◆ **What you have to do**
Below are the records. Retype exactly the lines between the lines holding "[hooks/useTypingEffect.ts]." and "- A [Date] is", inclusive.

━━━━━━━━━━

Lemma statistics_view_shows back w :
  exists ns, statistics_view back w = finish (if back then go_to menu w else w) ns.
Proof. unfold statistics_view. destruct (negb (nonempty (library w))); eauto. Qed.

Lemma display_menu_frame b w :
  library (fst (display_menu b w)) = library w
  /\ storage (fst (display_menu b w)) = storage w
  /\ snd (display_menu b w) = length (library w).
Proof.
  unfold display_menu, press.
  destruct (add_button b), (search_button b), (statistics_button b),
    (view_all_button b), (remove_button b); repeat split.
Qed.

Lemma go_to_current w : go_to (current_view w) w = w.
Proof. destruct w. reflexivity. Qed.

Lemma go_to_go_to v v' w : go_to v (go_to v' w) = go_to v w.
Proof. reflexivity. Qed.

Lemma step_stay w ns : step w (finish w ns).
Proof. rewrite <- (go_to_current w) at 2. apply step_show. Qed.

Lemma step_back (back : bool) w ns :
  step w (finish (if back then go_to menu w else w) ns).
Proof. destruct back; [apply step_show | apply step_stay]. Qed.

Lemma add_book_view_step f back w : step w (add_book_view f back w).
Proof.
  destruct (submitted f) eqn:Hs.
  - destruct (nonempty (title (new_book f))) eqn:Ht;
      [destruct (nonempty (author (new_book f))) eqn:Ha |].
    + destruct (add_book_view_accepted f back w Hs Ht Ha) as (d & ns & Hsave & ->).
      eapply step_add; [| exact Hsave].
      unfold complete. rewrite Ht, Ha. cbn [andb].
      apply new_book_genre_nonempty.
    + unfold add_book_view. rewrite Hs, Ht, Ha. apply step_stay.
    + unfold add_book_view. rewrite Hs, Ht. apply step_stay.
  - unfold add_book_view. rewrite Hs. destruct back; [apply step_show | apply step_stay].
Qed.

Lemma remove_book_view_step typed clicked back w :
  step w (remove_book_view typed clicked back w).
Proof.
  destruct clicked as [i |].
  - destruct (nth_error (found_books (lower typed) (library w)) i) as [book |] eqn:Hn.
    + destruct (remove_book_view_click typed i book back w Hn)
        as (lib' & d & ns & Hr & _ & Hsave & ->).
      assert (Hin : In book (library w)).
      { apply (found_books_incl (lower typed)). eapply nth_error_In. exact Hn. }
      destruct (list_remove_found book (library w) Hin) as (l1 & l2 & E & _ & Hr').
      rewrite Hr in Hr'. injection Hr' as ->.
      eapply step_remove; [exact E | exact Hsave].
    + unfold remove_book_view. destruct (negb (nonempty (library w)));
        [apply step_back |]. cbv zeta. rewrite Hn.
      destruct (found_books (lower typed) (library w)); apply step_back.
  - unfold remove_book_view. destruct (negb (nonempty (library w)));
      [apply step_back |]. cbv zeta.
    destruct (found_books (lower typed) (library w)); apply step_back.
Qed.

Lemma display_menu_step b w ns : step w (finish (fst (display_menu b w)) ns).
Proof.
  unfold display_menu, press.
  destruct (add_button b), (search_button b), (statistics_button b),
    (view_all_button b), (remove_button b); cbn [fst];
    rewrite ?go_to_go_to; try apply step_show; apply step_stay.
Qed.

━━━━━━━━━━

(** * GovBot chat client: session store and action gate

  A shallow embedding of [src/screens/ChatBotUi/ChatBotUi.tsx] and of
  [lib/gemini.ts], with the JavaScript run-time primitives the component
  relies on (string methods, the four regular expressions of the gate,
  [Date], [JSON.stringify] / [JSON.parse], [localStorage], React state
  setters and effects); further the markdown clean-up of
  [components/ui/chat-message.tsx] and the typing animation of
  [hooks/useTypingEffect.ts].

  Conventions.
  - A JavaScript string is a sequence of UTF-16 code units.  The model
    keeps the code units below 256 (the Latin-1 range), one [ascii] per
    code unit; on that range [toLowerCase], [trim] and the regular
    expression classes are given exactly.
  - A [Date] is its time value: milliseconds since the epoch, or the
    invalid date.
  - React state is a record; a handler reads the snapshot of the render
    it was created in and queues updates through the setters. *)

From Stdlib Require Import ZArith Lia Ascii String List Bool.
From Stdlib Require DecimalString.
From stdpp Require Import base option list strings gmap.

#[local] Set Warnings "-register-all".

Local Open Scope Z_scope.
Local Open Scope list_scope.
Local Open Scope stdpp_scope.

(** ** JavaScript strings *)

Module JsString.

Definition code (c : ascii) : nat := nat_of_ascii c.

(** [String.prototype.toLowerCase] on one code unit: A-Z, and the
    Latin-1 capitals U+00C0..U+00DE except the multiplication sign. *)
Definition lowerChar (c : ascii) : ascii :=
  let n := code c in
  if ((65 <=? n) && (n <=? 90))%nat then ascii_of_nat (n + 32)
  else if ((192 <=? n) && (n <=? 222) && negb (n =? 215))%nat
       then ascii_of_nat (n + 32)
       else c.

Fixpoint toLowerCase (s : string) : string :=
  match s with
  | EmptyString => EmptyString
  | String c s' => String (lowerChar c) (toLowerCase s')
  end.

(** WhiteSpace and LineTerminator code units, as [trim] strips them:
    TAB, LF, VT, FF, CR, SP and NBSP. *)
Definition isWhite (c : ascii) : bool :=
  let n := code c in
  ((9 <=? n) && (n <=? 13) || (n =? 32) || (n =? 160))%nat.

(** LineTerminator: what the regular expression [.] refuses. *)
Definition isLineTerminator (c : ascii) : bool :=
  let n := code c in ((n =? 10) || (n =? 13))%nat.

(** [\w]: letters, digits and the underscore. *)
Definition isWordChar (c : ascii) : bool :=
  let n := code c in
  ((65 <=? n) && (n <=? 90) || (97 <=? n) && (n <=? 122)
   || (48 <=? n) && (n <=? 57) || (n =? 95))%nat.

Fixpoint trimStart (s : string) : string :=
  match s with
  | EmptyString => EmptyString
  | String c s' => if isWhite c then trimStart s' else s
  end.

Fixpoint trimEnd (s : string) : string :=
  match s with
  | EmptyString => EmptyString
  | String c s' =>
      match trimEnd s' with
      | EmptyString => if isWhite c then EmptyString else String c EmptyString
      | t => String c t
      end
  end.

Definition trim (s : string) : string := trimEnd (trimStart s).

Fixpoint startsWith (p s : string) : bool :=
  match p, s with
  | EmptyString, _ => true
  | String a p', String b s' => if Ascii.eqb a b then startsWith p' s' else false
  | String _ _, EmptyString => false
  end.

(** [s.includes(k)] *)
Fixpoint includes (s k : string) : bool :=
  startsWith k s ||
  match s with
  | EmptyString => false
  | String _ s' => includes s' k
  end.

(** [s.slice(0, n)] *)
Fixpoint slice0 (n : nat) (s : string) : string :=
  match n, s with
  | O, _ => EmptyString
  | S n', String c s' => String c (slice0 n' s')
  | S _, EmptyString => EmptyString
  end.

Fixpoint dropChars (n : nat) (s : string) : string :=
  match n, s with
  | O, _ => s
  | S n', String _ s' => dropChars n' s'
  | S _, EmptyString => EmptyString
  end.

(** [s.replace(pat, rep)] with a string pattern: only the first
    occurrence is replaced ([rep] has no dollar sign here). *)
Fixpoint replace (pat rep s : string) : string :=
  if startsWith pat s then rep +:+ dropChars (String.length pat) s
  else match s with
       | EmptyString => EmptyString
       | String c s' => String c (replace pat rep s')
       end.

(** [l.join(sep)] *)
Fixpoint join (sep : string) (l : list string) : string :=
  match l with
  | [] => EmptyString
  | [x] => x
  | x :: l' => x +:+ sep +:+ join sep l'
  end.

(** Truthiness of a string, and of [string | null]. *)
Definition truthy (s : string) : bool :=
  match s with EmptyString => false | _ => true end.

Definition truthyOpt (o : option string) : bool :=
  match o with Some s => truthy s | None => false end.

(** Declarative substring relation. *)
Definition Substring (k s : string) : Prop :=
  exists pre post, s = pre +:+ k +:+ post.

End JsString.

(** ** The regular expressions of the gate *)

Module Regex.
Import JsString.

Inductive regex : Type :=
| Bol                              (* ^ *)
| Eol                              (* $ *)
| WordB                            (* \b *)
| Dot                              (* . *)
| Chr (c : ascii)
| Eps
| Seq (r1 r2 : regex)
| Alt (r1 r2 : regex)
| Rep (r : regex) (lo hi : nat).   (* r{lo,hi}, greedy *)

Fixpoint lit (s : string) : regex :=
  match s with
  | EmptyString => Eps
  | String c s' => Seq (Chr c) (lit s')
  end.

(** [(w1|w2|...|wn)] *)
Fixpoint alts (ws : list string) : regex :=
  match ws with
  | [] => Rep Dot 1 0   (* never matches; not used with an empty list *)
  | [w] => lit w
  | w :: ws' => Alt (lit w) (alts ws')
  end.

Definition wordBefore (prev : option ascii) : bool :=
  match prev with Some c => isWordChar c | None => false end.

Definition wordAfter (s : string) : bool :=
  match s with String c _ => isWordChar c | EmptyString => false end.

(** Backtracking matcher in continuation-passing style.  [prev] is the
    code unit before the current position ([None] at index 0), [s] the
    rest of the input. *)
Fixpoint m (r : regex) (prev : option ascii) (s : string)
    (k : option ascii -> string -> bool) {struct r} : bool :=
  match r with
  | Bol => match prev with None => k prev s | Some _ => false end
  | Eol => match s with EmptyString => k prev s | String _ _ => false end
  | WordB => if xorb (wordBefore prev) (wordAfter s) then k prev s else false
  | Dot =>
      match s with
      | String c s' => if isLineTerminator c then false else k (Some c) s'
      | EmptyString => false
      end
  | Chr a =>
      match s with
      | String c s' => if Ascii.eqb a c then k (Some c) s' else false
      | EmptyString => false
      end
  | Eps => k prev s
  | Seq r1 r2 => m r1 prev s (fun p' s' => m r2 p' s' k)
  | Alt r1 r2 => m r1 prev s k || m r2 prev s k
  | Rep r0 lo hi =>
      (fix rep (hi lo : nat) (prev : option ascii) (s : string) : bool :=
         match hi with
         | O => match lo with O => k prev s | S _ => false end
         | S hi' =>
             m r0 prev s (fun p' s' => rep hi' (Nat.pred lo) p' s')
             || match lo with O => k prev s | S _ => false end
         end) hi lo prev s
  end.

━━━━━━━━━━

◆ **Finished exercise**
  [hooks/useTypingEffect.ts].

  Conventions.
  - A JavaScript string is a sequence of UTF-16 code units.  The model
    keeps the code units below 256 (the Latin-1 range), one [ascii] per
    code unit; on that range [toLowerCase], [trim] and the regular
    expression classes are given exactly.
  - A [Date] is its time value: milliseconds since the epoch, or the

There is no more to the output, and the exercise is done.